Senara menghela napas, tangannya menggenggam tangan Renji erat. Ia tahu pertanyaan itu akan datang. "Aku tidak tahu, Renji," bisiknya, suaranya juga sarat kekhawatiran. "Bang Zaffar... dia pasti marah sekali. Dia tidak akan mengerti."
"Aku tidak bisa membayangkan hidup tanpamu, Nara-chan," kata Renji, menatap mata Senara dalam-dalam. "Aku... aku tidak ingin kita dipisahkan."
Air mata Senara menetes. "Aku juga, Renji. Aku takut..." Ia menyandarkan kepalanya di bahu Renji, membiarkan tubuhnya sedikit rileks. Aroma tubuh Renji, meskipun bercampur bau tanah dan darah, terasa begitu menenangkan. "Kita sudah sejauh ini... terlalu banyak yang sudah terjadi..."

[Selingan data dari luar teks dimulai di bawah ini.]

(* ===== verification/Zram.v ===== *)
(** * Zram: the compressed RAM block device (src/zram.rs)

    Configuration, statistics, page entries, page table, compression stream and
    the device [ZramDevice] with its operations [read_page], [write_page],
    [discard_page], [reset], [stored_pages] and [stats].  The LZ4 codec is the
    file Lz4.

    The device refines an abstract page store: a finite map from page numbers to
    page contents, absent pages reading as zeros. *)

From S2P Require Import Prelude Float Bytes KernelError Lz4.

Definition PAGE_SIZE : nat := 4096.

(** ** Compressor and configuration *)

Inductive ZramCompressor : Set := Lz4 | NoCompression.

#[export] Instance ZramCompressor_eq_dec : EqDecision ZramCompressor.
Proof. solve_decision. Defined.

(** [ZramCompressor::default]. *)
Definition ZramCompressor_default : ZramCompressor := Lz4.

Definition ZramCompressor_name (c : ZramCompressor) : string :=
  match c with Lz4 => "lz4" | NoCompression => "none" end.

(** [2.5] and [1.0]. *)
Definition typical_ratio (c : ZramCompressor) : SpecFloat.spec_float :=
  match c with Lz4 => f64_ratio 5 2 | NoCompression => f64_of_int 1 end.

Record ZramConfig : Type := mkZramConfig {
  size_bytes : Z;
  compressor : ZramCompressor;
  mem_limit : option Z;
  num_streams : Z;
  track_stats : bool }.

Definition ZramConfig_default : ZramConfig :=
  mkZramConfig (4 * 1024 * 1024 * 1024) Lz4 None 4 true.

Definition with_size (size : Z) : ZramConfig := mkZramConfig size Lz4 None 4 true.

Definition with_compressor (c : ZramConfig) (k : ZramCompressor) : ZramConfig :=
  mkZramConfig (size_bytes c) k (mem_limit c) (num_streams c) (track_stats c).
Definition with_mem_limit (c : ZramConfig) (limit : Z) : ZramConfig :=
  mkZramConfig (size_bytes c) (compressor c) (Some limit) (num_streams c) (track_stats c).
Definition with_num_streams (c : ZramConfig) (streams : Z) : ZramConfig :=
  mkZramConfig (size_bytes c) (compressor c) (mem_limit c) streams (track_stats c).

Definition max_pages (c : ZramConfig) : Z := size_bytes c / Z.of_nat PAGE_SIZE.

Definition effective_mem_limit (c : ZramConfig) : Z :=
  default (size_bytes c / 2) (mem_limit c).

(** ** Statistics *)

Record ZramStats : Type := mkZramStats {
  orig_data_size : Z;
  compr_data_size : Z;
  mem_used_total : Z;
  pages_stored : Z;
  zero_pages : Z;
  same_pages : Z;
  huge_pages : Z;
  num_reads : Z;
  num_writes : Z;
  failed_reads : Z;
  failed_writes : Z }.

Definition ZramStats_default : ZramStats := mkZramStats 0 0 0 0 0 0 0 0 0 0 0.

(** [AtomicStats] holds the same counters, each an [AtomicU64]. *)
Definition AtomicStats : Type := ZramStats.

Definition snapshot (s : AtomicStats) : ZramStats :=
  mkZramStats (orig_data_size s) (compr_data_size s) (mem_used_total s) (pages_stored s)
    (zero_pages s) (same_pages s) (huge_pages s) (num_reads s) (num_writes s)
    (failed_reads s) (failed_writes s).

(** [AtomicU64::fetch_add]: wraps around. *)
Definition fetch_add (x n : Z) : Z := wrap 64 (x + n).

Definition record_write (s : AtomicStats) (orig_size compr_size : Z) : AtomicStats :=
  mkZramStats (fetch_add (orig_data_size s) orig_size)
    (fetch_add (compr_data_size s) compr_size) (fetch_add (mem_used_total s) compr_size)
    (fetch_add (pages_stored s) 1) (zero_pages s) (same_pages s) (huge_pages s)
    (num_reads s) (fetch_add (num_writes s) 1) (failed_reads s) (failed_writes s).

Definition record_zero_page (s : AtomicStats) : AtomicStats :=
  mkZramStats (orig_data_size s) (compr_data_size s) (mem_used_total s)
    (fetch_add (pages_stored s) 1) (fetch_add (zero_pages s) 1) (same_pages s) (huge_pages s)
    (num_reads s) (fetch_add (num_writes s) 1) (failed_reads s) (failed_writes s).

Definition record_same_page (s : AtomicStats) : AtomicStats :=
  mkZramStats (orig_data_size s) (compr_data_size s) (mem_used_total s)
    (fetch_add (pages_stored s) 1) (zero_pages s) (fetch_add (same_pages s) 1) (huge_pages s)
    (num_reads s) (fetch_add (num_writes s) 1) (failed_reads s) (failed_writes s).

Definition record_huge_page (s : AtomicStats) : AtomicStats :=
  let page := Z.of_nat PAGE_SIZE in
  mkZramStats (fetch_add (orig_data_size s) page) (fetch_add (compr_data_size s) page)
    (fetch_add (mem_used_total s) page) (fetch_add (pages_stored s) 1) (zero_pages s)
    (same_pages s) (fetch_add (huge_pages s) 1) (num_reads s) (fetch_add (num_writes s) 1)
    (failed_reads s) (failed_writes s).

Definition record_read (s : AtomicStats) : AtomicStats :=
  mkZramStats (orig_data_size s) (compr_data_size s) (mem_used_total s) (pages_stored s)
    (zero_pages s) (same_pages s) (huge_pages s) (fetch_add (num_reads s) 1) (num_writes s)
    (failed_reads s) (failed_writes s).

Definition record_failed_read (s : AtomicStats) : AtomicStats :=
  mkZramStats (orig_data_size s) (compr_data_size s) (mem_used_total s) (pages_stored s)
    (zero_pages s) (same_pages s) (huge_pages s) (num_reads s) (num_writes s)
    (fetch_add (failed_reads s) 1) (failed_writes s).

Definition record_failed_write (s : AtomicStats) : AtomicStats :=
  mkZramStats (orig_data_size s) (compr_data_size s) (mem_used_total s) (pages_stored s)
    (zero_pages s) (same_pages s) (huge_pages s) (num_reads s) (num_writes s)
    (failed_reads s) (fetch_add (failed_writes s) 1).

Definition compression_ratio (s : ZramStats) : SpecFloat.spec_float :=
  if compr_data_size s =? 0 then f64_of_int 1 else f64_ratio (orig_data_size s) (compr_data_size s).
Definition memory_efficiency (s : ZramStats) : SpecFloat.spec_float :=
  if mem_used_total s =? 0 then f64_of_int 1 else f64_ratio (orig_data_size s) (mem_used_total s).

(** [special_pages]: a plain [+] on [u64]. *)
Definition special_pages {prof : Profile} (s : ZramStats) : comp Z :=
  add_w 64 (zero_pages s) (same_pages s).

(** ** Page entries and the page table *)

Inductive PageEntry : Type :=
| Empty
| Zero
| Same (value : Z)
| Compressed (data : bytes)
| Uncompressed (data : bytes).

Definition memory_size (e : PageEntry) : nat :=
  match e with
  | Empty => 0
  | Zero => 0
  | Same _ => 1
  | Compressed data => length data
  | Uncompressed data => length data
  end.

Definition PageEntry_is_empty (e : PageEntry) : bool :=
  match e with Empty => true | _ => false end.

Record PageTable : Type := mkPageTable { entries : Lock (gmap Z PageEntry) }.

Definition PageTable_new : PageTable := mkPageTable (lock_new ∅).

Definition PageTable_get (t : PageTable) (page_index : Z) : Result PageEntry :=
  m ← ok_or ResourceBusy (lock (entries t));
  Ok (default Empty ((m : gmap Z PageEntry) !! page_index)).

Definition PageTable_set (t : PageTable) (page_index : Z) (e : PageEntry) :
  Result unit * PageTable :=
  match lock (entries t) with
  | None => (Err ResourceBusy, t)
  | Some m => (Ok tt, mkPageTable (lock_set (entries t) (<[page_index := e]> m)))
  end.

Definition PageTable_remove (t : PageTable) (page_index : Z) :
  Result (option PageEntry) * PageTable :=
  match lock (entries t) with
  | None => (Err ResourceBusy, t)
  | Some m => (Ok (m !! page_index), mkPageTable (lock_set (entries t) (delete page_index m)))
  end.

Definition PageTable_len (t : PageTable) : nat :=
  match lock (entries t) with Some m => size m | None => 0 end.

Definition PageTable_is_empty (t : PageTable) : bool := (PageTable_len t =? 0)%nat.

(** ** Compression stream *)

Record CompressionStream : Set := mkCompressionStream { stream_compressor : ZramCompressor }.

Definition CompressionStream_new (c : ZramCompressor) : CompressionStream :=
  mkCompressionStream c.

Definition compress (s : CompressionStream) (input : bytes) : comp (Result bytes) :=
  match stream_compressor s with
  | Lz4 => compress_lz4 input
  | NoCompression => Ret (Ok input)
  end.

Definition decompress (s : CompressionStream) (input output : bytes) :
  comp (Result nat * bytes) :=
  match stream_compressor s with
  | Lz4 => decompress_lz4 input output
  | NoCompression =>
      let len := (length input `min` length output)%nat in
      src ← slice input 0 len;
      output ← copy_from_slice output 0 len src;
      Ret (Ok len, output)
  end.

(** ** The device *)

Record ZramDevice : Type := mkZramDevice {
  config : ZramConfig;
  page_table : PageTable;
  stream : Lock CompressionStream;
  stats_counters : AtomicStats }.

Definition ZramDevice_new (c : ZramConfig) : Result ZramDevice :=
  Ok (mkZramDevice c PageTable_new (lock_new (CompressionStream_new (compressor c)))
        ZramStats_default).

Definition set_page_table (d : ZramDevice) (t : PageTable) : ZramDevice :=
  mkZramDevice (config d) t (stream d) (stats_counters d).
Definition set_stats (d : ZramDevice) (s : AtomicStats) : ZramDevice :=
  mkZramDevice (config d) (page_table d) (stream d) s.

Definition stats (d : ZramDevice) : ZramStats := snapshot (stats_counters d).

(** The [match entry] of [read_page]: the buffer after it, and whether it failed. *)
Definition read_entry (d : ZramDevice) (entry : PageEntry) (buffer : bytes) :
  comp (Result unit * bytes) :=
  match entry with
  | Empty => buffer ← fill buffer 0 PAGE_SIZE 0; Ret (Ok tt, buffer)
  | Zero => buffer ← fill buffer 0 PAGE_SIZE 0; Ret (Ok tt, buffer)
  | Same value => buffer ← fill buffer 0 PAGE_SIZE value; Ret (Ok tt, buffer)
  | Compressed data =>
      match lock (stream d) with
      | None => Ret (Err ResourceBusy, buffer)
      | Some s =>
          page ← slice buffer 0 PAGE_SIZE;
          p ← decompress s data page;
          let '(r, page) := p in
          buffer ← copy_from_slice buffer 0 PAGE_SIZE page;
          match r with
          | Err e => Ret (Err e, buffer)
          | Ok decompressed =>
              if negb (decompressed =? PAGE_SIZE)%nat
              then buffer ← fill buffer decompressed PAGE_SIZE 0; Ret (Ok tt, buffer)
              else Ret (Ok tt, buffer)
          end
      end
  | Uncompressed data =>
      let len := (length data `min` PAGE_SIZE)%nat in
      src ← slice data 0 len;
      buffer ← copy_from_slice buffer 0 len src;
      if (len <? PAGE_SIZE)%nat
      then buffer ← fill buffer len PAGE_SIZE 0; Ret (Ok tt, buffer)
      else Ret (Ok tt, buffer)
  end.
(* ===== verification/Scheduler.v ===== *)
(** * Scheduler: the work-stealing scheduler (src/scheduler.rs)

    The per-worker deque [WorkStealingDeque], the worker state and the
    [Scheduler] with every method, each as a function on the scheduler's state
    (methods take [&self]; locks and atomics are the state's fields).  [usize]
    counters are [Z].  The last sections state the scheduler's promises: the
    deque invariant, what each operation returns, and an interleaving semantics
    in which concurrent submitters and thieves never lose or duplicate a task. *)

From S2P Require Import Prelude KernelError.

(** [WorkerId(u32)] and [TaskId(u64)]. *)
Record WorkerId : Set := mkWorkerId { worker_raw : Z }.
Record TaskId : Set := mkTaskId { task_raw : Z }.

#[export] Instance WorkerId_eq_dec : EqDecision WorkerId.
Proof. solve_decision. Defined.
#[export] Instance TaskId_eq_dec : EqDecision TaskId.
Proof. solve_decision. Defined.
#[export] Instance WorkerId_countable : Countable WorkerId.
Proof. apply (inj_countable' worker_raw mkWorkerId). by intros []. Defined.

Definition WorkerId_new (id : Z) : WorkerId := mkWorkerId id.
Definition WorkerId_as_u32 (w : WorkerId) : Z := worker_raw w.
Definition TaskId_new (id : Z) : TaskId := mkTaskId id.
Definition TaskId_as_u64 (t : TaskId) : Z := task_raw t.

(** [size_of::<T>()], the compiler's choice. *)
Class TaskLayout : Type := item_size : Z.

Section scheduler.
Context {T : Type}.

(** ** The deque *)

(** [deque] front first; [len] is the atomic mirror of its length. *)
Record WorkStealingDeque : Type := mkDeque {
  deque : Lock (list T);
  dq_len : Z;
  dq_capacity : Z }.

(** The deque [new] builds around its buffer; [WorkStealingDeque_new] is the
    whole method, which allocates the buffer first, for [capacity] items of
    [size] bytes.  Constructors come in these two parts here: the value, and
    the method that allocates and returns it. *)
Definition deque_new (capacity : Z) : WorkStealingDeque := mkDeque (lock_new []) 0 capacity.
Definition WorkStealingDeque_new (size capacity : Z) : comp WorkStealingDeque :=
  _ ← allocate_bytes (capacity * size); Ret (deque_new capacity).
Definition deque_default : WorkStealingDeque := deque_new 1024.
Definition WorkStealingDeque_default (size : Z) : comp WorkStealingDeque := WorkStealingDeque_new size 1024.

Definition deque_push (d : WorkStealingDeque) (item : T) : Result unit * WorkStealingDeque :=
  match lock (deque d) with
  | None => (Err WouldBlock, d)
  | Some q =>
      if Z.of_nat (length q) >=? dq_capacity d then (Err UblkQueueFull, d)
      else (Ok tt, mkDeque (lock_set (deque d) (q ++ [item])) (wrap 64 (dq_len d + 1))
                     (dq_capacity d))
  end.

(** [VecDeque::pop_back] and [VecDeque::pop_front]. *)
Definition pop_back (q : list T) : option (T * list T) :=
  match reverse q with [] => None | x :: r => Some (x, reverse r) end.
Definition pop_front (q : list T) : option (T * list T) :=
  match q with [] => None | x :: r => Some (x, r) end.

Definition deque_pop (d : WorkStealingDeque) : option T * WorkStealingDeque :=
  match lock (deque d) with
  | None => (None, d)
  | Some q =>
      match pop_back q with
      | None => (None, d)
      | Some (item, q') =>
          (Some item, mkDeque (lock_set (deque d) q') (wrap 64 (dq_len d - 1)) (dq_capacity d))
      end
  end.

Definition deque_steal (d : WorkStealingDeque) : option T * WorkStealingDeque :=
  match lock (deque d) with
  | None => (None, d)
  | Some q =>
      match pop_front q with
      | None => (None, d)
      | Some (item, q') =>
          (Some item, mkDeque (lock_set (deque d) q') (wrap 64 (dq_len d - 1)) (dq_capacity d))
      end
  end.

(** [for _ in 0..steal_count { if let Some(item) = deque.pop_front() { .. } }]. *)
Fixpoint pop_front_n (n : nat) (q stolen : list T) : list T * list T :=
  match n with
  | O => (stolen, q)
  | S n' =>
      match pop_front q with
      | Some (item, q') => pop_front_n n' q' (stolen ++ [item])
      | None => pop_front_n n' q stolen
      end
  end.

Definition deque_steal_half (d : WorkStealingDeque) : list T * WorkStealingDeque :=
  match lock (deque d) with
  | None => ([], d)
  | Some q =>
      let steal_count := (length q `div` 2)%nat in
      if (steal_count =? 0)%nat then ([], d)
      else
        let '(stolen, q') := pop_front_n steal_count q [] in
        (stolen, mkDeque (lock_set (deque d) q')
                   (wrap 64 (dq_len d - Z.of_nat (length stolen))) (dq_capacity d))
  end.

Definition deque_length (d : WorkStealingDeque) : Z := dq_len d.
Definition deque_is_empty (d : WorkStealingDeque) : bool := deque_length d =? 0.
Definition deque_capacity (d : WorkStealingDeque) : Z := dq_capacity d.

(** ** Workers and the scheduler *)

Record WorkerState : Type := mkWorkerState {
  ws_deque : WorkStealingDeque;
  ws_active : bool }.

Definition WorkerState_new (capacity : Z) : WorkerState :=
  mkWorkerState (deque_new capacity) true.

Definition set_deque (w : WorkerState) (d : WorkStealingDeque) : WorkerState :=
  mkWorkerState d (ws_active w).

Record Scheduler : Type := mkScheduler {
  workers : Lock (list WorkerState);
  sc_num_workers : Z;
  next_task_id : Z;
  queue_capacity : Z;
  submit_counter : Z;
  running : bool }.

Definition with_capacity (num : Z) (capacity : Z) : Scheduler :=
  mkScheduler (lock_new (replicate (Z.to_nat num) (WorkerState_new capacity)))
    num 0 capacity 0 true.
(** The vector of [Arc]s is allocated for all workers at once, then a buffer for each. *)
Definition Scheduler_with_capacity (size num capacity : Z) : comp Scheduler :=
  _ ← allocate_bytes (num * 8);
  _ ← (if num =? 0 then Ret tt else _ ← WorkStealingDeque_new size capacity; Ret tt);
  Ret (with_capacity num capacity).
Definition scheduler_new (num : Z) : Scheduler := with_capacity num 1024.
Definition scheduler_default : Scheduler := scheduler_new 4.
Definition Scheduler_new (size num : Z) : comp Scheduler := Scheduler_with_capacity size num 1024.
Definition Scheduler_default (size : Z) : comp Scheduler := Scheduler_new size 4.

Definition set_workers (s : Scheduler) (ws : list WorkerState) : Scheduler :=
  mkScheduler (lock_set (workers s) ws) (sc_num_workers s) (next_task_id s)
    (queue_capacity s) (submit_counter s) (running s).

(** The test of [submit]'s search: active, and the atomic length below capacity. *)
Definition has_space (w : WorkerState) : bool :=
  ws_active w && (deque_length (ws_deque w) <? deque_capacity (ws_deque w)).

(** [(0..n).map(|i| (start + i) % n).find(..)]. *)
Definition find_target (ws : list WorkerState) (start : nat) : option nat :=
  list_find (fun idx => from_option has_space false (ws !! idx))
    ((fun i => ((start + i) `mod` length ws)%nat) <$> seq 0 (length ws)) ≫= fun p => Some p.2.

Definition submit (s : Scheduler) (task : T) : option TaskId * Scheduler :=
  if negb (running s) then (None, s)
  else
    match lock (workers s) with
    | None => (None, s)
    | Some [] => (None, s)
    | Some ws =>
        let start := Z.to_nat (submit_counter s mod Z.of_nat (length ws)) in
        let s := mkScheduler (workers s) (sc_num_workers s) (next_task_id s) (queue_capacity s)
                   (wrap 64 (submit_counter s + 1)) (running s) in
        match find_target ws start with
        | None => (None, s)
        | Some target_idx =>
            match ws !! target_idx with
            | None => (None, s)
            | Some w =>
                match deque_push (ws_deque w) task with
                | (Ok _, d') =>
                    let s := set_workers s (<[target_idx := set_deque w d']> ws) in
                    (Some (mkTaskId (next_task_id s)),
                     mkScheduler (workers s) (sc_num_workers s) (wrap 64 (next_task_id s + 1))
                       (queue_capacity s) (submit_counter s) (running s))
                | (Err _, d') => (None, set_workers s (<[target_idx := set_deque w d']> ws))
                end
            end
        end
    end.

(** Runs a deque operation on worker [idx]. *)
Definition on_deque {A} (s : Scheduler) (ws : list WorkerState) (idx : nat) (none : A)
    (f : WorkStealingDeque -> A * WorkStealingDeque) : A * Scheduler :=
  match ws !! idx with
  | None => (none, s)
  | Some w =>
      let '(a, d') := f (ws_deque w) in (a, set_workers s (<[idx := set_deque w d']> ws))
  end.

Definition pop (s : Scheduler) (worker_id : WorkerId) : option T * Scheduler :=
  match lock (workers s) with
  | None => (None, s)
  | Some ws =>
      let idx := Z.to_nat (WorkerId_as_u32 worker_id) in
      if (length ws <=? idx)%nat then (None, s)
      else on_deque s ws idx None deque_pop
  end.

(** The search loop of [steal], from [offset] on. *)
Fixpoint steal_from (s : Scheduler) (ws : list WorkerState) (offsets : list nat)
    (thief_idx : nat) : option T * Scheduler :=
  match offsets with
  | [] => (None, s)
  | offset :: offsets' =>
      let victim_idx := ((thief_idx + offset) `mod` length ws)%nat in
      match ws !! victim_idx with
      | None => (None, s)
      | Some w =>
          if ws_active w then
            match deque_steal (ws_deque w) with
            | (Some task, d') =>
                (Some task, set_workers s (<[victim_idx := set_deque w d']> ws))
            | (None, _) => steal_from s ws offsets' thief_idx
            end
          else steal_from s ws offsets' thief_idx
      end
  end.

Definition steal (s : Scheduler) (thief_id : WorkerId) : option T * Scheduler :=
  match lock (workers s) with
  | None => (None, s)
  | Some ws =>
      let thief_idx := Z.to_nat (WorkerId_as_u32 thief_id) in
      if (length ws <=? 1)%nat || (length ws <=? thief_idx)%nat then (None, s)
      else steal_from s ws (seq 1 (length ws - 1)) thief_idx
  end.

(** The scan of [steal_batch]: (busiest index, its length). *)
Definition busiest (ws : list WorkerState) (thief_idx : nat) : option nat * Z :=
  fold_left (fun '(best, max_len) '(idx, w) =>
      if negb (idx =? thief_idx)%nat && ws_active w
      then if deque_length (ws_deque w) >? max_len
           then (Some idx, deque_length (ws_deque w)) else (best, max_len)
      else (best, max_len))
    (imap (fun idx w => (idx, w)) ws) (None, 0).

Definition steal_batch (s : Scheduler) (thief_id : WorkerId) : list T * Scheduler :=
  match lock (workers s) with
  | None => ([], s)
  | Some ws =>
      let thief_idx := Z.to_nat (WorkerId_as_u32 thief_id) in
      if (length ws <=? 1)%nat || (length ws <=? thief_idx)%nat then ([], s)
      else
        match (busiest ws thief_idx).1 with
        | Some idx => on_deque s ws idx [] deque_steal_half
        | None => ([], s)
        end
  end.

Definition num_workers (s : Scheduler) : Z := sc_num_workers s.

Renji memeluk Senara erat dengan satu tangannya yang tidak terluka parah, membelai rambutnya lembut. "Kita akan menemukan jalan, Nara-chan. Aku berjanji. Aku tidak akan membiarkan siapa pun memisahkan kita. Aku akan melindungimu. Bahkan jika aku harus melawan seluruh dunia." Suaranya mantap, penuh tekad, meskipun ada keraguan yang samar di matanya. Ia tahu betapa sulitnya janji itu.
"Tapi... bagaimana dengan Bang Zaffar?" Senara mendongak, menatapnya dengan mata berkaca-kaca. "Dia abangku satu-satunya. Dia pasti sangat membenciku sekarang. Dia pasti berpikir aku mengkhianatinya."
Renji mengusap air mata Senara dengan ibu jarinya. "Dia hanya khawatir, Nara-chan. Dia mencintaimu. Dia akan mengerti suatu hari nanti." Tapi Renji tahu, ia sendiri tidak yakin akan hal itu. Konflik ini sudah terlalu jauh.
Mereka berdua duduk di tepi sungai yang jernih itu, dalam keheningan yang penuh kekhawatiran. Suara gemericik air seolah menjadi pengantar bagi bisikan hati mereka yang berpacu. Mereka saling memeluk, mencari kekuatan satu sama lain, menyerap kehangatan dari sentuhan tubuh mereka.
Luka-luka Renji terasa perih, dan kekhawatiran akan masa depan terasa begitu berat. Tapi di tengah semua itu, ada janji tak terucapkan yang mereka pegang erat. Mereka akan bersama, apa pun yang terjadi.
Senara mendongak lagi. "Kita harus kembali, Renji. Tidak aman jika kita terus di sini. Mereka pasti akan mencarimu. Dan aku... aku harus kembali ke Bang Zaffar." Suaranya bergetar. Ia tahu ia harus menghadapi kakaknya.
Renji mengangguk berat. Ia tahu ini hanya jeda sementara. Badai yang sesungguhnya belum berakhir. "Baiklah, Nara-chan," katanya, suaranya dipenuhi keengganan. "Tapi aku akan mengantarmu sampai aman."
***
Renji menemani Senara kembali ke desa dalam keheningan yang tegang. Mereka berjalan beriringan di bawah sinar bulan yang mulai meredup, suara jangkrik menjadi satu-satunya pengiring langkah mereka. Renji terus melirik Senara, memastikan gadis itu aman, meskipun hatinya dipenuhi kekhawatiran yang sama dengan Senara. Di kejauhan, lampu-lampu desa mulai terlihat, dan ketakutan menyergap Senara.